* [TASK INSTRUCTIONS]
Of the records that follow, copy only the lines from the line containing "match ms_workers m !! id with" to the line containing "update_worker workerID (λ w, set_w_ProcessedCount", both included, exactly as written.

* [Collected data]
════

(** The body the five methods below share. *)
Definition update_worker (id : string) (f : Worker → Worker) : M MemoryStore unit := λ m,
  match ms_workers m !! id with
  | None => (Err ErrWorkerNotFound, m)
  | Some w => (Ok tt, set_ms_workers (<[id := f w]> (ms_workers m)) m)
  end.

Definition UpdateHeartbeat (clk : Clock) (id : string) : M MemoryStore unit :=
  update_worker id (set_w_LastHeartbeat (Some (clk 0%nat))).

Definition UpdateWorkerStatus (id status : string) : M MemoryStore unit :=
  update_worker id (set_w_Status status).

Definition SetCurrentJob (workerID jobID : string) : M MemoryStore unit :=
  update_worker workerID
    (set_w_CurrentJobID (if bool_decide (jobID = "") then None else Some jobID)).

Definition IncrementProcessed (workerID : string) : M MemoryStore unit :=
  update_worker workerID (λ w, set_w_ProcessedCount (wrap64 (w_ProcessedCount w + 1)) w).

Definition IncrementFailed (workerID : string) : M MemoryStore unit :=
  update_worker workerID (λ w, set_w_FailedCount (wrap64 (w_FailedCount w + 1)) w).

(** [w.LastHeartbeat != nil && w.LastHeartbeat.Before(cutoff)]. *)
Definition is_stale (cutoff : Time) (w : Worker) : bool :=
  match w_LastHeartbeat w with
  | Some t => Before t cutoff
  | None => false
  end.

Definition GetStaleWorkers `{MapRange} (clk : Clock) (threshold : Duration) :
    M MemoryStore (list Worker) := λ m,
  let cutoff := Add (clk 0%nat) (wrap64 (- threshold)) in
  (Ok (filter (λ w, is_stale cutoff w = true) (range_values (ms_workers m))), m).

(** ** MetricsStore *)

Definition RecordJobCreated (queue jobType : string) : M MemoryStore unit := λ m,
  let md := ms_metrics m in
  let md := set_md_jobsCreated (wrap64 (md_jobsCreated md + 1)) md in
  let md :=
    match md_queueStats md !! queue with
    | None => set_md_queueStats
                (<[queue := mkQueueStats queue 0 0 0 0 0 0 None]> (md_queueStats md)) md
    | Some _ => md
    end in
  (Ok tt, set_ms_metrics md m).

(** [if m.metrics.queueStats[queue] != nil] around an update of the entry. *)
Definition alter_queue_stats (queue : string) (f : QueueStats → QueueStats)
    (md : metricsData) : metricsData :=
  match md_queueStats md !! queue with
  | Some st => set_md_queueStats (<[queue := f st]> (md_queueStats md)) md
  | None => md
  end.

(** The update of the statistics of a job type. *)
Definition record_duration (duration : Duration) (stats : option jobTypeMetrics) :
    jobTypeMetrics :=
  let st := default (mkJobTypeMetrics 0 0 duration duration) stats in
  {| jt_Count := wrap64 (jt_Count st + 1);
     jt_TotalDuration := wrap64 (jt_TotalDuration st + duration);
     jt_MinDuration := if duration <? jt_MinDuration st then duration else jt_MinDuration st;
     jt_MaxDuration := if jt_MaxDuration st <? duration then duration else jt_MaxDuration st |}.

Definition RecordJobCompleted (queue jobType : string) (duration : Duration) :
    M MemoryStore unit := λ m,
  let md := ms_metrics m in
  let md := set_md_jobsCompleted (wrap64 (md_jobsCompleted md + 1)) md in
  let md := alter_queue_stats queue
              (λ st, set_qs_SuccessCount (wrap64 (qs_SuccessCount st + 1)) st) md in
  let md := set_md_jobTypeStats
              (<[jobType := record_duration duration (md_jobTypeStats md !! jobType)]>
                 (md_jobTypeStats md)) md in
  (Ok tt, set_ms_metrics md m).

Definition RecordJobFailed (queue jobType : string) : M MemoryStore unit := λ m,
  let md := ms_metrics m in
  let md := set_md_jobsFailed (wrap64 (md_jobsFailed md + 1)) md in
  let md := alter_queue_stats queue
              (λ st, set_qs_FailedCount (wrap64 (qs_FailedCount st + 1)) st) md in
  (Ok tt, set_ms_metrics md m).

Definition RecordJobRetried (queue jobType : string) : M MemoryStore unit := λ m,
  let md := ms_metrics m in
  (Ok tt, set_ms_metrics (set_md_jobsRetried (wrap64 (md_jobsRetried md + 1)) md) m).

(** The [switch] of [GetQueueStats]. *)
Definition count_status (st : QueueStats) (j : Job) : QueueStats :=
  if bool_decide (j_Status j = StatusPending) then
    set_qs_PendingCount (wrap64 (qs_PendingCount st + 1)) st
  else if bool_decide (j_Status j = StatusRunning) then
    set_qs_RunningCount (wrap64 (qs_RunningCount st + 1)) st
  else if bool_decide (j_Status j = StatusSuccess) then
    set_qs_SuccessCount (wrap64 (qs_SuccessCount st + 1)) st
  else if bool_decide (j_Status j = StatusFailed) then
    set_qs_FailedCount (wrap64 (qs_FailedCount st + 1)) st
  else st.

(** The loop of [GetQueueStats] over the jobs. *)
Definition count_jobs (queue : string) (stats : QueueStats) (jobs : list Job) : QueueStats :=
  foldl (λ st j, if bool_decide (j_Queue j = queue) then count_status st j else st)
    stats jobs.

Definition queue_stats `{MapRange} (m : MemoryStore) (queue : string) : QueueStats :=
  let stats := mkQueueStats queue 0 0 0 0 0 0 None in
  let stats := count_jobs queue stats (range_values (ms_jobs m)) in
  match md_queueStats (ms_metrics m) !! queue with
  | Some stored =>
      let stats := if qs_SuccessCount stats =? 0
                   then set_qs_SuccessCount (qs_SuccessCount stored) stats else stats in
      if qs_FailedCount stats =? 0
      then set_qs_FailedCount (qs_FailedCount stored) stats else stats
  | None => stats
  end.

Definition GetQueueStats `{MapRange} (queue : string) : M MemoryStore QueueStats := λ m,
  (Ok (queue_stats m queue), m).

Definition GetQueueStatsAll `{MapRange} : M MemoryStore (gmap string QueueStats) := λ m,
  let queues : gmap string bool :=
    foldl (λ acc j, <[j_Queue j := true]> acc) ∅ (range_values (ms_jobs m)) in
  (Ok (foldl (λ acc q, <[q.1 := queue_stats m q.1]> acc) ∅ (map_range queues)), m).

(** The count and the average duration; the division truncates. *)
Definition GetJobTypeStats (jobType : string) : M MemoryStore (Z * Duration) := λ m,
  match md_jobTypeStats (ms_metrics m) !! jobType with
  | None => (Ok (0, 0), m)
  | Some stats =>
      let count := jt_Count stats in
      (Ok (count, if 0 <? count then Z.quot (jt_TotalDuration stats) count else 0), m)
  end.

════

* [TASK ANSWER]
  match ms_workers m !! id with
  | None => (Err ErrWorkerNotFound, m)
  | Some w => (Ok tt, set_ms_workers (<[id := f w]> (ms_workers m)) m)
  end.

Definition UpdateHeartbeat (clk : Clock) (id : string) : M MemoryStore unit :=
  update_worker id (set_w_LastHeartbeat (Some (clk 0%nat))).

Definition UpdateWorkerStatus (id status : string) : M MemoryStore unit :=
  update_worker id (set_w_Status status).

Definition SetCurrentJob (workerID jobID : string) : M MemoryStore unit :=
  update_worker workerID
    (set_w_CurrentJobID (if bool_decide (jobID = "") then None else Some jobID)).

Definition IncrementProcessed (workerID : string) : M MemoryStore unit :=
  update_worker workerID (λ w, set_w_ProcessedCount (wrap64 (w_ProcessedCount w + 1)) w).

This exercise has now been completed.